Cardiac sympathetic neurons: victims and culprits in arrhythmogenic cardiomyopathy
T Zaglia, I Peruma Vanaja, A Guazzo, A Scalco, C Olianti, L Sacconi, C Basso, O Ajijola, S Chelko, M MongilloAbstract
Background
Arrhythmogenic Cardiomyopathy (ACM) is a genetic disorder leading to stress-induced arrhythmic sudden death, mainly in young and athletic individuals. While ACM has been traditionally attributed to cardiomyocyte desmosomal defects, the frequent link between sympathetic activation and arrhythmias suggests a broader multicellular pathogenesis.
Methods
We investigated cardiac sympathetic neuron (SN) involvement in ACM using two murine models (Dsg2mut/mut and DspS311A knock-in) and human autoptic hearts. Cardiac innervation was analyzed through immunofluorescence, molecular assays, and multiphoton 3D imaging of optically cleared hearts. Morphological and transcriptomic analyses were performed on SN isolated from neonatal ACM hearts. Pharmacological sympathetic denervation was used to assess causality.
Results
Both murine and human SN expressed desmosomal proteins and displayed profound, mutation-specific remodeling. Altered sympathetic architecture was evident before myocardial damage. ACM-derived SN exhibited intrinsic defects in axonal growth and varicosity organization even prior to target innervation.
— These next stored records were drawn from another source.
(** *** What is unread in a workspace *)

(** The newest live message of a channel, replies included. *)
Definition last_activity ch (t : AppTables) : option Z :=
  foldr (fun m at_ => Some (match at_ with Some a => Z.max a (Message.created_at m) | None => Message.created_at m end)) None
    (filter (fun m => Message.channel_id m = ch /\ Message.deleted_at m = None) (all_messages (message_tables t))).
Definition unread_group (t : AppTables) (p : Uuid * Uuid * ChannelMember.t) : option UnreadGroup.t :=
  c ← channels t !! p.1.1;
  at_ ← last_activity p.1.1 t;
  Some {| UnreadGroup.channel_id := p.1.1; UnreadGroup.channel_name := Channel.name c; UnreadGroup.channel_type := Channel.channel_type c;
          UnreadGroup.muted := Reading.muted (ChannelMember.reading p.2); UnreadGroup.unread_count := ChannelMember.unread_count p.2;
          UnreadGroup.mention_count := Seat.mentions p.2; UnreadGroup.last_activity_at := at_; UnreadGroup.messages := [] |}.
(** [ORDER BY muted, created_at DESC, id] *)
Definition group_le (a b : UnreadGroup.t) : Prop :=
  let key g := (Z.b2z (UnreadGroup.muted g), - UnreadGroup.last_activity_at g, UnreadGroup.channel_id g) in
  (key a).1.1 < (key b).1.1 \/ ((key a).1.1 = (key b).1.1 /\ ((key a).1.2 < (key b).1.2 \/
    ((key a).1.2 = (key b).1.2 /\ ((key a).2 <= (key b).2)%N))).
#[global] Instance group_le_dec a b : Decision (group_le a b).
Proof. unfold group_le. apply _. Defined.
Definition grouped ws u (t : AppTables) (p : Uuid * Uuid * ChannelMember.t) : bool :=
  bool_decide (p.1.2 = u) && (0 <? ChannelMember.unread_count p.2) &&
  match channels t !! p.1.1 with Some c => bool_decide (Channel.workspace_id c = ws) && negb (Channel.is_archived c) | None => false end.
Definition unread_groups ws u (t : AppTables) : list UnreadGroup.t :=
  merge_sort group_le (omap (unread_group t) (filter (fun p => grouped ws u t p = true) (map_to_list (channel_members t)))).
Definition list_unread_channels ws u (limit offset : Z) (t : AppTables) : list UnreadGroup.t :=
  take (Z.to_nat limit) (drop (Z.to_nat offset) (unread_groups ws u t)).
(** Of messages at one time, the ones a limit keeps are the database's choice. *)
Definition newest_unread ch u (per_channel : Z) (t : AppTables) : list Message.t :=
  match channel_members t !! (ch, u) with
  | Some s => reverse (take (Z.to_nat per_channel) (merge_sort newest_first
      (filter (fun m => unread_by ch u (Seat.last_read_at s) m = true) (all_messages (message_tables t)))))
  | None => []
  end.
Definition with_messages (l : list Message.t) (g : UnreadGroup.t) : UnreadGroup.t :=
  {| UnreadGroup.channel_id := UnreadGroup.channel_id g; UnreadGroup.channel_name := UnreadGroup.channel_name g;
     UnreadGroup.channel_type := UnreadGroup.channel_type g; UnreadGroup.muted := UnreadGroup.muted g;
     UnreadGroup.unread_count := UnreadGroup.unread_count g; UnreadGroup.mention_count := UnreadGroup.mention_count g;
     UnreadGroup.last_activity_at := UnreadGroup.last_activity_at g; UnreadGroup.messages := l |}.
Definition list_unreads auth ws (limit offset : option Z) : Api UnreadsPage.t :=
  _ ←? require_workspace_member ws (user_of auth);
  let limit := limited 20 1 50 limit in
  let offset := Z.max (default 0 offset) 0 in
  groups ←? query (list_unread_channels ws (user_of auth) (limit + 1) offset);
  let next_offset := if limit <? Z.of_nat (length groups) then Some (offset + limit) else None in
  let groups := take (Z.to_nat limit) groups in
  data ←? query (fun t => (fun g => with_messages (newest_unread (UnreadGroup.channel_id g) (user_of auth) UNREADS_PER_CHANNEL t) g) <$> groups);
  mret (Ok {| UnreadsPage.data := data; UnreadsPage.next_offset := next_offset |}).
End routes.
(** ** On sample tables *)

(** An identifier no row of a table has. *)
Definition next_id {A} (m : gmap Uuid A) : Uuid := N.succ (foldr N.max 0%N (map_to_list m).*1).
Lemma next_id_fresh {A} (m : gmap Uuid A) : m !! next_id m = None.
Proof.
  destruct (m !! next_id m) as [x|] eqn:E; [|done]. apply elem_of_map_to_list in E. apply (list_elem_of_fmap_2 fst) in E. cbn in E.
  assert (Hall : forall l k, k ∈ l -> (k <= foldr N.max 0%N l)%N).
  { induction l as [|y l IH]; intros k; [by intros ?%not_elem_of_nil|]. cbn. intros [->|Hk]%elem_of_cons; [lia|]. apply IH in Hk. lia. }
  apply Hall in E. unfold next_id in E. lia.
Qed.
In vivo denervation markedly attenuated myocardial remodeling and disease severity.
Discussion: Our data identify SN as both victims and contributors in ACM, unveiling early neuro-cardiac alterations as a hallmark of disease. Targeting sympathetic signaling emerges as a promising therapeutic avenue to mitigate structural and electrical remodeling in ACM.